Now, the truth is, when working with metallic objects you never really know what state they’re going to be in. There’s a lot of pieces of iron that are heavily corroded, but that being said, there’s a lot of nice pieces too, such as one of the star objects of the week, this Saxon knife blade with copper inlay decoration:
Copper artefacts are also a mixed bag, but between the many uninteresting pins and “unidentified fragments” we have some beauties. The opening photo of a belt fitting found by the Tower of London Postern Gate (links to online catalogue) was one such find. It is thought to depict St George towering over the slayed dragon but just to make sure, Tuesday’s team examined it under a microscope to get a better look.

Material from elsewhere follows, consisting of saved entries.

(** ** The data of the dashboard *)
Record build_options := BuildOptions {
  bo_role : option flow_role;
  bo_selectedUsers : option (list jstr);
  bo_selectedNodes : option (list node_filter);
  bo_visibleStages : option (list flow_kind);
  bo_colorPalette : option (list jstr);
  bo_graph : graph_options;
}.

Record flow_data := FlowData {
  fd_summary : metrics;
  fd_flow : flow_graph;
  fd_users : list user_option;
  fd_nodes : list node_option;
}.

Definition buildDashboardFlowData (rows : list flow_row) (metric : flow_metric) (options : build_options) : flow_data :=
  let role := default FR_user (bo_role options) in
  let palette := bo_colorPalette options in
  let stages := resolveVisibleStages role (bo_visibleStages options) in
  let userFilteredRows := filterRows rows (bo_selectedUsers options) in
  let filteredRows := filterRowsByNodes userFilteredRows (bo_selectedNodes options) stages in
  FlowData (buildSummary filteredRows)
    (buildFlowGraph filteredRows metric role palette (bo_visibleStages options) (bo_graph options))
    (buildUserFilterOptions rows metric palette)
    (buildNodeFilterOptions userFilteredRows metric role (bo_visibleStages options) palette (bo_selectedNodes options)).
End Flow.

(** ** The data of the diagram *)

(** [Number(flag)]: no flag is not a number, which no comparison looks at. *)
Definition flag_difference (a b : option bool) : Z :=
  match a, b with Some a, Some b => Z.b2z a - Z.b2z b | _, _ => 0 end.

Definition byLinkDrawPriority `{Collation} (a b : flow_link) : Z :=
  or_compare (flag_difference (lk_dimmed a) (lk_dimmed b))
    (or_compare (flag_difference (lk_highlighted b) (lk_highlighted a))
       (or_compare (num_sign (n_sub (lk_value b) (lk_value a))) (localeCompare (linkStableKey a) (linkStableKey b)))).

(** The links that are drawn, with their depth: highlighted ones in front and
    dimmed ones behind. *)
Definition sankey_links `{Collation} (flow : flow_graph) : list (flow_link * Z) :=
  imap (fun index l =>
      (l, match lk_highlighted l, lk_dimmed l with
          | Some true, _ => 1000000 + Z.of_nat index
          | _, Some true => Z.of_nat index
          | _, _ => 100000 + Z.of_nat index
          end))
    (sort_with byLinkDrawPriority (List.filter (fun l => n_ltb n_zero (lk_value l)) (fg_links flow))).

(** ** Selections *)
Inductive display_state := DS_loading | DS_error | DS_empty | DS_chart.

Definition flowDisplayState (isLoading isError : bool) (linkCount : nat) (themeReady : bool) : display_state :=
  if isLoading then DS_loading
  else if isError then DS_error
  else if (linkCount =? 0)%nat then DS_empty
  else if negb themeReady then DS_loading
  else DS_chart.

Definition compactFlowSelectionLabel (count : num) : jstr := if n_ltb n_zero count then num_to_string count else js "*".

Definition visibleFlowUsers (users : list user_option) (selectedUsers : list jstr) : list user_option :=
  match selectedUsers with
  | [] => users
  | selected => List.filter (fun user => bool_decide (uo_value user ∈ selected)) users
  end.

(** [buildFlowFilterOptions]: without labels for deleted tokens. *)
Definition buildFlowFilterOptions `{Collation} (t : jstr -> jstr) (schemes : list (option num * option (list (option jstr))))
    (formatNumber : num -> jstr) (rows : list flow_row) (metric : flow_metric) (palette : option (list jstr)) (role : flow_role)
    (visibleStages : option (list flow_kind)) (selectedNodes : option (list node_filter))
  : list user_option * list node_option :=
  (buildUserFilterOptions t schemes formatNumber rows metric palette,
   buildNodeFilterOptions t None schemes formatNumber rows metric role visibleStages palette selectedNodes).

To make the days a little varied, each afternoon we worked on pottery from Seal House (links to online catalogue). This will be one of the big sites we’ll be tackling over the course of the project with 235 boxes to check and organise.
Wednesday’s family groups started on the animal bone from the site before identifying paw prints on roman tiles and then making their own.
It was real good fun as you kind of get the impression from by this week’s photo of the week:
In the afternoon the University of the 3rd Age focused on leather artefacts, having had a talk on leather by curator Jackie Keily.
And finally, our workshop this week was all about building material; bricks, tiles, mosaics, painted wall plaster and stonework all included.